▶ [What the task asks]:
For the entries below, the result should be an exact transcription of the lines from the one with "if init_done r then sh_extensions" up to and including the one with "Lemma contents_ready m", and only those.

Records from a data source
——
(* ===== verification/PluginExtensions.v ===== *)
(** * The registry of plugin interfaces: plugin-extensions.c

    Plugins publish an interface under a name with a version; other plugins
    and the daemon look it up by name and required version. *)

From S2P Require Import Prelude OvsLib.

(** [struct plugin_extension_interface]; [I] is the type of the pointed-to
    interface. *)
Record plugin_extension_interface (I : Type) := Extension {
  plugin_name : string;
  major : Z;
  minor : Z;
  plugin_interface : I;
}.
Arguments Extension {I} _ _ _ _.
Arguments plugin_name {I} _.
Arguments major {I} _.
Arguments minor {I} _.
Arguments plugin_interface {I} _.

(** The file-scope variables [init_done] and [sh_extensions]. *)
Record registry (I : Type) := Registry {
  init_done : bool;
  sh_extensions : gmap string (plugin_extension_interface I);
}.
Arguments Registry {I} _ _.
Arguments init_done {I} _.
Arguments sh_extensions {I} _.

Definition registry_start {I} : registry I := Registry false ∅.

Section Registry.
Context {I : Type}.
  (** The field [sh_extensions.map.one] right after [shash_init], which the
      code takes as a sign of failure when it is not 0. *)
Context (map_one : Z).

Definition plugin_extensions_init (r : registry I) : Z * registry I :=
    if init_done r then (0%Z, r) else
    if negb (map_one =? 0)%Z then (EPERM, Registry (init_done r) ∅)
    else (0%Z, Registry true ∅).

  (** [new_extension] is a pointer: [None] is null. *)
Definition register_plugin_extension (new_extension : option (plugin_extension_interface I))
    (r : registry I) : Z * registry I :=
    let '(rc, r) := plugin_extensions_init r in
    if negb (rc =? 0)%Z then (EINVAL, r) else
    match new_extension with
    | None => (EINVAL, r)
    | Some n =>
        match sh_extensions r !! plugin_name n with
        | None =>
            let extension := Extension (plugin_name n) (major n) (minor n) (plugin_interface n) in
            let '(added, sh) := shash_add_once (sh_extensions r) (plugin_name n) extension in
            if added then (0%Z, Registry (init_done r) sh) else (EINVAL, r)
        | Some _ => (EINVAL, r)
        end
    end.

Definition unregister_plugin_extension (name : string) (r : registry I) : Z * registry I :=
    let '(rc, r) := plugin_extensions_init r in
    if negb (rc =? 0)%Z then (EINVAL, r) else
    match sh_extensions r !! name with
    | Some _ => (0%Z, Registry (init_done r) (delete name (sh_extensions r)))
    | None => (EINVAL, r)
    end.

  (** The return code, the value left in [*plugin_interface] and the registry. *)
Definition find_plugin_extension (name : string) (maj min : Z) (r : registry I)
    : Z * option (plugin_extension_interface I) * registry I :=
    let '(rc, r) := plugin_extensions_init r in
    if negb (rc =? 0)%Z then (EINVAL, None, r) else
    match sh_extensions r !! name with
    | Some extension =>
        if negb (maj =? major extension)%Z then (EINVAL, None, r) else
        if (min >? minor extension)%Z then (EINVAL, None, r)
        else (0%Z, Some extension, r)
    | None => (EINVAL, None, r)
    end.

  (** ** Behaviour as a finite map

      [contents r] is what a client can see: before the first call the table
      is empty whatever the variable holds. *)
Definition contents (r : registry I) : gmap string (plugin_extension_interface I) :=
    if init_done r then sh_extensions r else ∅.

  (** A version is served by an extension of the same major version and at
      least the requested minor version. *)
Definition serves (e : plugin_extension_interface I) (maj min : Z) : Prop :=
    major e = maj ∧ (min ≤ minor e)%Z.

Lemma contents_ready m : contents (Registry true m) = m.
Proof using Type. done. Qed.

Context (Hone : map_one = 0%Z).

Lemma plugin_extensions_init_ok r :
    plugin_extensions_init r = (0%Z, Registry true (contents r)).
Proof using Hone.
    unfold plugin_extensions_init, contents. rewrite Hone. destruct r as [[] sh]; done.
Qed.

Lemma register_spec e r :
    register_plugin_extension (Some e) r =
    match contents r !! plugin_name e with
    | None => (0%Z, Registry true (<[plugin_name e := e]> (contents r)))
    | Some _ => (EINVAL, Registry true (contents r))
    end.
Proof using Hone.
    unfold register_plugin_extension. rewrite plugin_extensions_init_ok. simpl.
    destruct (contents r !! plugin_name e) eqn:E; [done|].
    unfold shash_add_once. rewrite E. by destruct e.
Qed.

Lemma find_spec name maj min r :
    find_plugin_extension name maj min r =
    match contents r !! name with
    | Some e => if bool_decide (major e = maj) && (min <=? minor e)%Z
                then (0%Z, Some e, Registry true (contents r))
                else (EINVAL, None, Registry true (contents r))
    | None => (EINVAL, None, Registry true (contents r))
    end.
Proof using Hone.
    unfold find_plugin_extension. rewrite plugin_extensions_init_ok. simpl.
    destruct (contents r !! name) as [e|]; [|done].
    case_bool_decide as Hm; destruct (Z.eqb_spec maj (major e)); simpl; try lia; [|done].
    destruct (Z.gtb_spec min (minor e)), (Z.leb_spec min (minor e)); done || lia.
Qed.
End Registry.

(** a name that is free can be registered; the entry is then returned
    exactly to the callers that ask for its major version and at most its
    minor version (everyone else gets EINVAL and a null pointer), and the
    lookups of the other names are as before. *)
Theorem register_find_roundtrip {I} (map_one : Z) (e : plugin_extension_interface I) (r : registry I) :
  map_one = 0%Z → contents r !! plugin_name e = None →
  let '(rc, r1) := register_plugin_extension map_one (Some e) r in
  rc = 0%Z ∧
  (∀ maj min,
     (serves e maj min → (find_plugin_extension map_one (plugin_name e) maj min r1).1 = (0%Z, Some e)) ∧
     (¬ serves e maj min → (find_plugin_extension map_one (plugin_name e) maj min r1).1 = (EINVAL, None))) ∧
  (∀ name maj min, name ≠ plugin_name e →
     (find_plugin_extension map_one name maj min r1).1 = (find_plugin_extension map_one name maj min r).1).
Proof.
  intros H1 Hfree. rewrite register_spec, Hfree by done. split_and!; [done|..].
  - intros maj min. rewrite find_spec, contents_ready by done. rewrite lookup_insert_eq.
    unfold serves. case_bool_decide; simpl; destruct (Z.leb_spec min (minor e)); naive_solver lia.
  - intros name maj min Hn. rewrite !find_spec, contents_ready by done.
    rewrite lookup_insert_ne by done. destruct (contents r !! name); [|done].
    by destruct (_ && _).
Qed.

Lemma register_find_roundtrip_witness :
  ∃ r1 : registry Z,
    register_plugin_extension 0 (Some (Extension "ASIC" 1 2 77%Z)) registry_start = (0%Z, r1) ∧
    (find_plugin_extension 0 "ASIC" 1 1 r1).1 = (0%Z, Some (Extension "ASIC" 1 2 77%Z)).
Proof.
  pose proof (register_find_roundtrip 0 (Extension "ASIC" 1 2 77%Z) registry_start eq_refl eq_refl) as H.
  destruct (register_plugin_extension 0 (Some (Extension "ASIC" 1 2 77%Z)) registry_start) as [rc r1].
  destruct H as (-> & H & _). exists r1. split; [reflexivity|].
  destruct (H 1%Z 1%Z) as [Hs _]. apply Hs. split; simpl; lia.
Defined.

(** Registering a name twice is refused and the first entry stays;
    unregistering removes exactly the entry of that name, after which the name
    can be registered again; unregistering an unknown name changes nothing. *)
Theorem unregister_and_duplicates {I} (map_one : Z) (e : plugin_extension_interface I)
  (name : string) (r : registry I) :
  map_one = 0%Z →
  (is_Some (contents r !! plugin_name e) →
     (register_plugin_extension map_one (Some e) r).1 = EINVAL ∧
     contents (register_plugin_extension map_one (Some e) r).2 = contents r) ∧
  contents (unregister_plugin_extension map_one name r).2 = delete name (contents r) ∧
  ((unregister_plugin_extension map_one name r).1 = 0%Z ↔ is_Some (contents r !! name)) ∧
  (plugin_name e = name →
     (register_plugin_extension map_one (Some e) (unregister_plugin_extension map_one name r).2).1 = 0%Z).
Proof.
  intros H1.
  assert (unregister_plugin_extension map_one name r =
    (if contents r !! name is Some _ then 0%Z else EINVAL, Registry true (delete name (contents r)))) as Hun.
  { unfold unregister_plugin_extension. rewrite plugin_extensions_init_ok by done. simpl.
    destruct (contents r !! name) eqn:E; [done|]. by rewrite delete_id. }
  split_and!.
  - intros [x Hx]. rewrite register_spec by done. by rewrite Hx.
  - by rewrite Hun.
  - rewrite Hun. simpl. destruct (contents r !! name); [naive_solver|].
    split; [done|intros [? [=]]].
  - intros <-. rewrite Hun, register_spec by done. simpl. by rewrite contents_ready, lookup_delete_eq.
Qed.

Lemma unregister_and_duplicates_witness :
  (unregister_plugin_extension 0 "ASIC" (Registry true {["ASIC" := Extension "ASIC" 1 0 5%Z]})).1 = 0%Z.
Proof.
  apply (unregister_and_duplicates 0 (Extension "ASIC" 1 0 5%Z) "ASIC"
    (Registry true {["ASIC" := Extension "ASIC" 1 0 5%Z]}) eq_refl).
  exists (Extension "ASIC" 1 0 5%Z). vm_compute. reflexivity.
Defined.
——
▶ [Task output]:
    if init_done r then sh_extensions r else ∅.

  (** A version is served by an extension of the same major version and at
      least the requested minor version. *)
Definition serves (e : plugin_extension_interface I) (maj min : Z) : Prop :=
    major e = maj ∧ (min ≤ minor e)%Z.

Lemma contents_ready m : contents (Registry true m) = m.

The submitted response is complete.